The USGS said the quake was centred 68 km (42 miles) east southeast of Perugia. It was 108 km (67) deep.There were no immediate reports of injuries or death. Residents already rattled by a constant trembling of the earth rushed into piazzas and streets after being roused from bed by Sunday's 7:40 a.m. quake. Nuns rushed out of their church in Norcia as the clock tower appeared about to crumble.
A handout shakemap released by the US Geological Survey (USGS) shows the location of a 7.1 magnitude earthquake striking around 68km east-southeast of Perugia, Italy (EPA Photo)
The European-Mediterranean Seismological Center put the magnitude at 6.6 or 6.5 with an epicenter 132 kilometers northeast of Rome and 67 kilometers east of Perugia, near the epicenter of last week's temblors. The U.S. Geological Survey put the magnitude at 6.6.
The German Research Centre for Geosciences put the magnitude at 6.5 and said it had a depth of 10 kilometers, a relatively shallow quake near the surface but in the norm for the quake-prone Apennine Mountain region.
Fabrizio Curcio, head of the national civil protection agency, said around a dozen people had been injured but that there did not appear to have been any fatalities.
"We are checking, there are several people injured but for the moment we have had no reports of victims," Curcio said.
Norcia's 14th-century Basilica of Saint Benedict, built on the reputed birthplace of the Catholic saint, was reduced to rubble.
The church is looked after by an international community of Benedictine monks based in a local monastery which attracts some 50,000 pilgrims every year.
"It was like a bomb went off," the town's deputy mayor, Pierluigi Altavilla told Rai News 24.
"We are starting to despair. There are too many quakes now, we can't bear it anymore."
Visibly upset, some of the monks and other residents knelt in prayer before the ruins.
The basilica was inspected last week by experts from the ministry of culture and earmarked for structural repair work which could not be carried out.
Guiseppe Pezzanesi, mayor of Tolentino in the neighbouring Marche region, said the small town had "suffered our blackest day yet."
"The damage is irreparable. There are thousands of people in the streets, terrified, crying. Let's hope that is an end to it, the people are on their knees psychologically."
Much of Italy's land mass and some of its surrounding waters are prone to seismic activity with the highest risk concentrated along its mountainous central spine.

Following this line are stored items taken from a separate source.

(** * DirectWrite custom font sets: the CustomFontSetManager of the sample

    A shallow embedding of [CustomFontSetManager.cpp] and of the driver in
    [DWriteCustomFontSets.cpp].  The manager is glue around the DirectWrite
    factory, so the embedding has two layers:

    - the DirectWrite objects the manager talks to (factory, in-memory loader,
      font set builder, font set, font face references, string lists), each
      reduced to the observable behaviour the manager relies on;
    - the manager's methods, written call for call after the C++ source, in a
      state-and-exception monad whose state is the manager's members together
      with the shared factory.

    A computation ends in one of three ways: it returns, [DX::ThrowIfFailed]
    throws the failing HRESULT, or a null [ComPtr] is dereferenced. *)

From Stdlib Require Import List String Ascii ZArith NArith Lia Bool Arith.
From Stdlib Require Import DecimalString.
Import ListNotations.

Local Open Scope string_scope.
Local Open Scope list_scope.

(** ** HRESULT *)

Definition HRESULT := Z.

(** The codes are the 32-bit patterns of winerror.h and dwrite.h read as signed
    integers. *)
Definition hresult_of_bits (bits : Z) : HRESULT :=
  if Z.testbit bits 31 then (bits - 2 ^ 32)%Z else bits.

Definition S_OK : HRESULT := 0%Z.
Definition E_NOINTERFACE : HRESULT := hresult_of_bits 0x80004002%Z.
Definition E_INVALIDARG : HRESULT := hresult_of_bits 0x80070057%Z.
Definition E_NOT_SUFFICIENT_BUFFER : HRESULT := hresult_of_bits 0x8007007A%Z.
Definition DWRITE_E_FILEFORMAT : HRESULT := hresult_of_bits 0x88985000%Z.
Definition DWRITE_E_ALREADYREGISTERED : HRESULT := hresult_of_bits 0x88985006%Z.
Definition DWRITE_E_REMOTEFONT : HRESULT := hresult_of_bits 0x8898500D%Z.

Definition FAILED (hr : HRESULT) : bool := (hr <? 0)%Z.

(** ** The data of the platform *)

(** [std::wstring], with the code units the sample uses. *)
Definition wstring := string.

(** [std::to_wstring] of an unsigned value: its decimal digits. *)
Definition to_wstring (n : N) : wstring :=
  NilZero.string_of_uint (N.to_uint n).

(** [IDWriteLocalizedStrings] and [IDWriteStringList]: pairs of a locale name
    and a string, addressed by index. *)
Definition LocalizedStrings := list (wstring * wstring).

(** [IDWriteFontFace3], as far as the sample reads it: the informational
    string FULL_NAME (absent when [exists] comes back FALSE) and the x-height
    of [DWRITE_FONT_METRICS1] (a UINT16). *)
Record IDWriteFontFace3 := {
  informationalFullName : option LocalizedStrings;
  metrics_xHeight : N
}.

Inductive DWRITE_LOCALITY :=
| DWRITE_LOCALITY_REMOTE
| DWRITE_LOCALITY_PARTIAL
| DWRITE_LOCALITY_LOCAL.

Definition locality_eqb (a b : DWRITE_LOCALITY) : bool :=
  match a, b with
  | DWRITE_LOCALITY_REMOTE, DWRITE_LOCALITY_REMOTE => true
  | DWRITE_LOCALITY_PARTIAL, DWRITE_LOCALITY_PARTIAL => true
  | DWRITE_LOCALITY_LOCAL, DWRITE_LOCALITY_LOCAL => true
  | _, _ => false
  end.

Inductive DWRITE_FONT_PROPERTY_ID :=
| DWRITE_FONT_PROPERTY_ID_FAMILY_NAME
| DWRITE_FONT_PROPERTY_ID_FULL_NAME
| DWRITE_FONT_PROPERTY_ID_POSTSCRIPT_NAME.

(** [IDWriteFontFaceReference], as an entry of a font set: the properties the
    set records for the font, where its data lives, what enqueueing a download
    request answers, and the face that [CreateFontFace] yields ([None] while
    the data cannot be read, which the platform reports as
    [DWRITE_E_REMOTEFONT]). *)
Record IDWriteFontFaceReference := {
  ref_properties : DWRITE_FONT_PROPERTY_ID -> LocalizedStrings;
  ref_locality : DWRITE_LOCALITY;
  ref_enqueue : HRESULT;
  ref_face : option IDWriteFontFace3
}.

(** [IDWriteFontSet]: the entries, fixed once the set is created. *)
Definition IDWriteFontSet := list IDWriteFontFaceReference.

(** [MemoryFontInfo] (declared in a header of the sample): a buffer and its
    size. *)
Record MemoryFontInfo := {
  fontData : list Byte.byte;
  fontDataSize : N
}.

(** The object that keeps a buffer alive, passed to the loader as data owner. *)
Inductive DataOwner := owner_binaryResources | owner_document.

(** [IDWriteFontFile] made by the in-memory loader. *)
Record IDWriteFontFile := {
  file_info : MemoryFontInfo;
  file_owner : DataOwner
}.

(** Loader objects are told apart by identity. *)
Definition Loader := nat.

(** The calls the manager makes on the platform, recorded in the order made. *)
Inductive Call :=
| call_CreateInMemoryFontFileLoader
| call_RegisterFontFileLoader (l : Loader)
| call_UnregisterFontFileLoader (l : Loader)
| call_CreateFontSetBuilder
| call_CreateInMemoryFontFileReference (f : MemoryFontInfo) (o : DataOwner)
| call_AddFontFile (f : IDWriteFontFile)
| call_CreateFontSet
| call_EnqueueFontDownloadRequest (fontIndex : nat)
| call_CreateFontFace (fontIndex : nat).

(** The shared DirectWrite factory: the loaders registered with it, and the
    record of calls. *)
Record DWriteFactory := {
  registeredLoaders : list Loader;
  calls : list Call
}.

(** What the surroundings of one build decide: the fonts the two providers
    hand out ([BinaryResources::GetFonts], [Documents::Document::GetFonts]),
    the answers of the platform calls that can fail for reasons outside the
    program, and what the platform's parser makes of a buffer ([None]: not
    font data in a supported format). *)
Record Env := {
  BinaryResources_GetFonts : list MemoryFontInfo;
  Document_GetFonts : list MemoryFontInfo;
  hr_CreateInMemoryFontFileLoader : HRESULT;
  hr_RegisterFontFileLoader : HRESULT;
  hr_CreateFontSetBuilder : HRESULT;
  hr_CreateInMemoryFontFileReference : MemoryFontInfo -> HRESULT;
  parse_font_data : MemoryFontInfo -> option (list IDWriteFontFace3);
  hr_CreateFontSet : HRESULT
}.

(** ** The manager *)

Record CustomFontSetManager := {
  m_dwriteFactory3 : bool;   (* non-null? *)
  m_dwriteFactory5 : bool;   (* non-null? *)
  m_inMemoryFontFileLoader : option Loader;
  m_customFontSet : option IDWriteFontSet
}.

Record World := {
  this : CustomFontSetManager;
  dwrite : DWriteFactory
}.

(** ** Outcomes and the monad *)

Inductive Outcome (A : Type) :=
| Returned (a : A)
| Thrown (hr : HRESULT)
| NullDereference.

Arguments Returned {A} a.
Arguments Thrown {A} hr.
Arguments NullDereference {A}.

Definition M (A : Type) := World -> Outcome A * World.

Definition ret {A} (a : A) : M A := fun w => (Returned a, w).

Definition bind {A B} (m : M A) (k : A -> M B) : M B :=
  fun w =>
    match m w with
    | (Returned a, w') => k a w'
    | (Thrown hr, w') => (Thrown hr, w')
    | (NullDereference, w') => (NullDereference, w')
    end.

Declare Scope cpp_scope.
Delimit Scope cpp_scope with cpp.
Notation "x <- m ;; k" := (bind m (fun x => k))
  (at level 100, m at next level, right associativity) : cpp_scope.
Notation "m ;;; k" := (bind m (fun _ => k))
  (at level 100, right associativity) : cpp_scope.
Local Open Scope cpp_scope.

Definition throw {A} (hr : HRESULT) : M A := fun w => (Thrown hr, w).
Definition null_dereference {A} : M A := fun w => (NullDereference, w).
Definition get_this : M CustomFontSetManager := fun w => (Returned (this w), w).
Definition get_dwrite : M DWriteFactory := fun w => (Returned (dwrite w), w).
Definition put_this (m : CustomFontSetManager) : M unit :=
  fun w => (Returned tt, {| this := m; dwrite := dwrite w |}).
Definition put_dwrite (d : DWriteFactory) : M unit :=
  fun w => (Returned tt, {| this := this w; dwrite := d |}).

(** [DX::ThrowIfFailed] (a helper of the sample's precompiled header): throws
    when the HRESULT is a failure code. *)
Definition ThrowIfFailed (hr : HRESULT) : M unit :=
  if FAILED hr then throw hr else ret tt.

(** [p->...] on a [ComPtr] member. *)
Definition deref {A} (p : option A) : M A :=
  match p with
  | Some a => ret a
  | None => null_dereference
  end.

Definition deref_flag (p : bool) : M unit :=
  if p then ret tt else null_dereference.

Definition record_call (c : Call) : M unit :=
  d <- get_dwrite ;;
  put_dwrite {| registeredLoaders := registeredLoaders d;
                calls := calls d ++ [c] |}.

Definition result {A} (r : Outcome A * World) : Outcome A := fst r.
Definition world {A} (r : Outcome A * World) : World := snd r.

(** ** The platform calls *)

(** [IDWriteFontSet::GetFontCount], a UINT32. *)
Definition IDWriteFontSet_GetFontCount (fs : IDWriteFontSet) : Z :=
  Z.of_nat (List.length fs).

(** [IDWriteFontSet::GetFontFaceReference(index, &ref)]. *)
Definition IDWriteFontSet_GetFontFaceReference (fs : IDWriteFontSet) (index : nat)
  : HRESULT * option IDWriteFontFaceReference :=
  match nth_error fs index with
  | Some r => (S_OK, Some r)
  | None => (E_INVALIDARG, None)
  end.

(** [IDWriteFontFaceReference::EnqueueFontDownloadRequest]: the request is
    queued, nothing is waited for. *)
Definition EnqueueFontDownloadRequest (fontIndex : nat) (r : IDWriteFontFaceReference)
  : M HRESULT :=
  record_call (call_EnqueueFontDownloadRequest fontIndex) ;;;
  ret (ref_enqueue r).

(** [IDWriteFontFaceReference::CreateFontFace(&face)]. *)
Definition CreateFontFace (fontIndex : nat) (r : IDWriteFontFaceReference)
  : M (HRESULT * option IDWriteFontFace3) :=
  record_call (call_CreateFontFace fontIndex) ;;;
  match ref_face r with
  | Some face => ret (S_OK, Some face)
  | None => ret (DWRITE_E_REMOTEFONT, None)
  end.

Definition GetLocality (r : IDWriteFontFaceReference) : DWRITE_LOCALITY :=
  ref_locality r.

(** [IDWriteFontFace3::GetInformationalStrings(FULL_NAME, &strings, &exists)]. *)
Definition GetInformationalStrings_FULL_NAME (face : IDWriteFontFace3)
  : HRESULT * option LocalizedStrings * bool :=
  match informationalFullName face with
  | Some ls => (S_OK, Some ls, true)
  | None => (S_OK, None, false)
  end.

Fixpoint find_locale (localeName : wstring) (ls : LocalizedStrings) (index : nat)
  : option nat :=
  match ls with
  | [] => None
  | (loc, _) :: rest =>
      if String.eqb loc localeName then Some index
      else find_locale localeName rest (S index)
  end.

(** [IDWriteLocalizedStrings::FindLocaleName(name, &index, &exists)]; the
    index is UINT_MAX when the locale is absent. *)
Definition UINT_MAX : N := (2 ^ 32 - 1)%N.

Italy straddles the Eurasian and African tectonic plates, making it vulnerable to seismic activity when they move.
In addition to the Amatrice disaster in August, just over 300 perished when a quake struck near the city of L'Aquila in 2009.
In 1980 tremors near Naples left 3,000 dead and an estimated 95,000 died in the 1908 Messina disaster, when a quake in the waters between mainland Italy and Sicily sent massive waves crashing into both coasts.